(AIM OF THE EXERCISE):
The lines from the start of the data through the line with "intros _ s [Hs" are to be returned verbatim; all later lines are to be omitted.

(Stored data)
━━━━━━━━━━

Lemma process_finish_tracks u provider options c : tracks (going u) (process_finish provider options c) (finished u).
Proof.
  unfold process_finish. destruct (_ && _); [by apply stop_with_tracks|].
  destruct (ch_finish_reason c) as [reason|]; [|by apply tracks_ret].
  destruct (String.eqb reason "content_filter"); [by apply stop_with_tracks|].
  destruct (_ && _).
  { apply tracks_read. intros s Hs.
    eapply tracks_conseq; [by apply (stop_with_tracks u)|by intros ? <-|done]. }
  eapply (tracks_seq _ _ [] (fun r s => going u s /\ match r with Some e => is_error e = true | None => True end)).
  { apply flush_tracks. }
  intros r. eapply (tracks_seq _ _ [] (fun _ s => settled u s /\ match r with Some e => is_error e = true | None => True end)).
  { intros s [Hs Hr]. pose proof (finalize_tracks u s Hs) as H. destruct (finalize s) as [[x es] s'].
    destruct H as (? & -> & ?). done. }
  intros _ s [Hs Hr]. destruct r as [e|]; [by apply (set_error_tracks u e Hr)|].
  revert s Hs Hr. cut (tracks (settled u) (emodify (put_stop (Some
    (if String.eqb reason "tool_calls" then ToolUse
     else if String.eqb reason "length" || String.eqb reason "model_length" then Length else Stop))) ;;~ eret false)
    (finished u)); [intros H s Hs _; exact (H s Hs)|].
  eapply (tracks_seq _ _ [] (fun _ => going u)); [|intros ?; by apply tracks_ret].
  apply tracks_modify. intros s [Hs _]. split; [done|]. split; done.
Qed.

(** ** Chunks *)

Definition content_of (d : OaiDelta) : list string := option_list (nonempty (d_content d)).

Lemma tool_deltas_tracks u provider deltas :
  tracks (going u) (foldr (fun d k => process_oai_tool_call_delta provider d ;;~ k) (eret tt) deltas) (sends [] u).
Proof.
  induction deltas as [|d deltas IH]; [by apply tracks_ret|].
  eapply tracks_seq; [apply tool_delta_tracks|]. intros ?. exact IH.
Qed.

Lemma process_delta_tracks u provider d :
  tracks (going u) (process_delta provider d) (sends (content_of d) u).
Proof.
  eapply (tracks_seq _ _ [] (fun _ => going u)).
  { destruct (nonempty (d_reasoning_content d)) as [r|]; [|by apply tracks_ret].
    eapply tracks_seq; [apply ensure_thinking_tracks|]. intros ?. apply thinking_delta_tracks. }
  intros _. eapply (tracks_seq _ _ (content_of d) (fun _ => going u)).
  { unfold content_of. destruct (nonempty (d_content d)) as [content|]; [|by apply tracks_ret].
    eapply tracks_seq; [apply close_thinking_tracks|]. intros ?. apply text_tracks. }
  intros _. eapply (tracks_conseq (going u) _ _ (sends [] u)); [|done|].
  - destruct (d_tool_calls d) as [deltas|]; [|by apply tracks_ret].
    eapply tracks_seq; [apply close_thinking_tracks|]. intros ?.
    eapply tracks_seq; [apply close_text_tracks|]. intros ?. apply tool_deltas_tracks.
  - intros x t s [-> ?]. cbn. by rewrite app_nil_r.
Qed.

━━━━━━━━━━

(WRITTEN SOLUTION):
Lemma process_finish_tracks u provider options c : tracks (going u) (process_finish provider options c) (finished u).
Proof.
  unfold process_finish. destruct (_ && _); [by apply stop_with_tracks|].
  destruct (ch_finish_reason c) as [reason|]; [|by apply tracks_ret].
  destruct (String.eqb reason "content_filter"); [by apply stop_with_tracks|].
  destruct (_ && _).
  { apply tracks_read. intros s Hs.
    eapply tracks_conseq; [by apply (stop_with_tracks u)|by intros ? <-|done]. }
  eapply (tracks_seq _ _ [] (fun r s => going u s /\ match r with Some e => is_error e = true | None => True end)).
  { apply flush_tracks. }
  intros r. eapply (tracks_seq _ _ [] (fun _ s => settled u s /\ match r with Some e => is_error e = true | None => True end)).
  { intros s [Hs Hr]. pose proof (finalize_tracks u s Hs) as H. destruct (finalize s) as [[x es] s'].
    destruct H as (? & -> & ?). done. }
  intros _ s [Hs Hr]. destruct r as [e|]; [by apply (set_error_tracks u e Hr)|].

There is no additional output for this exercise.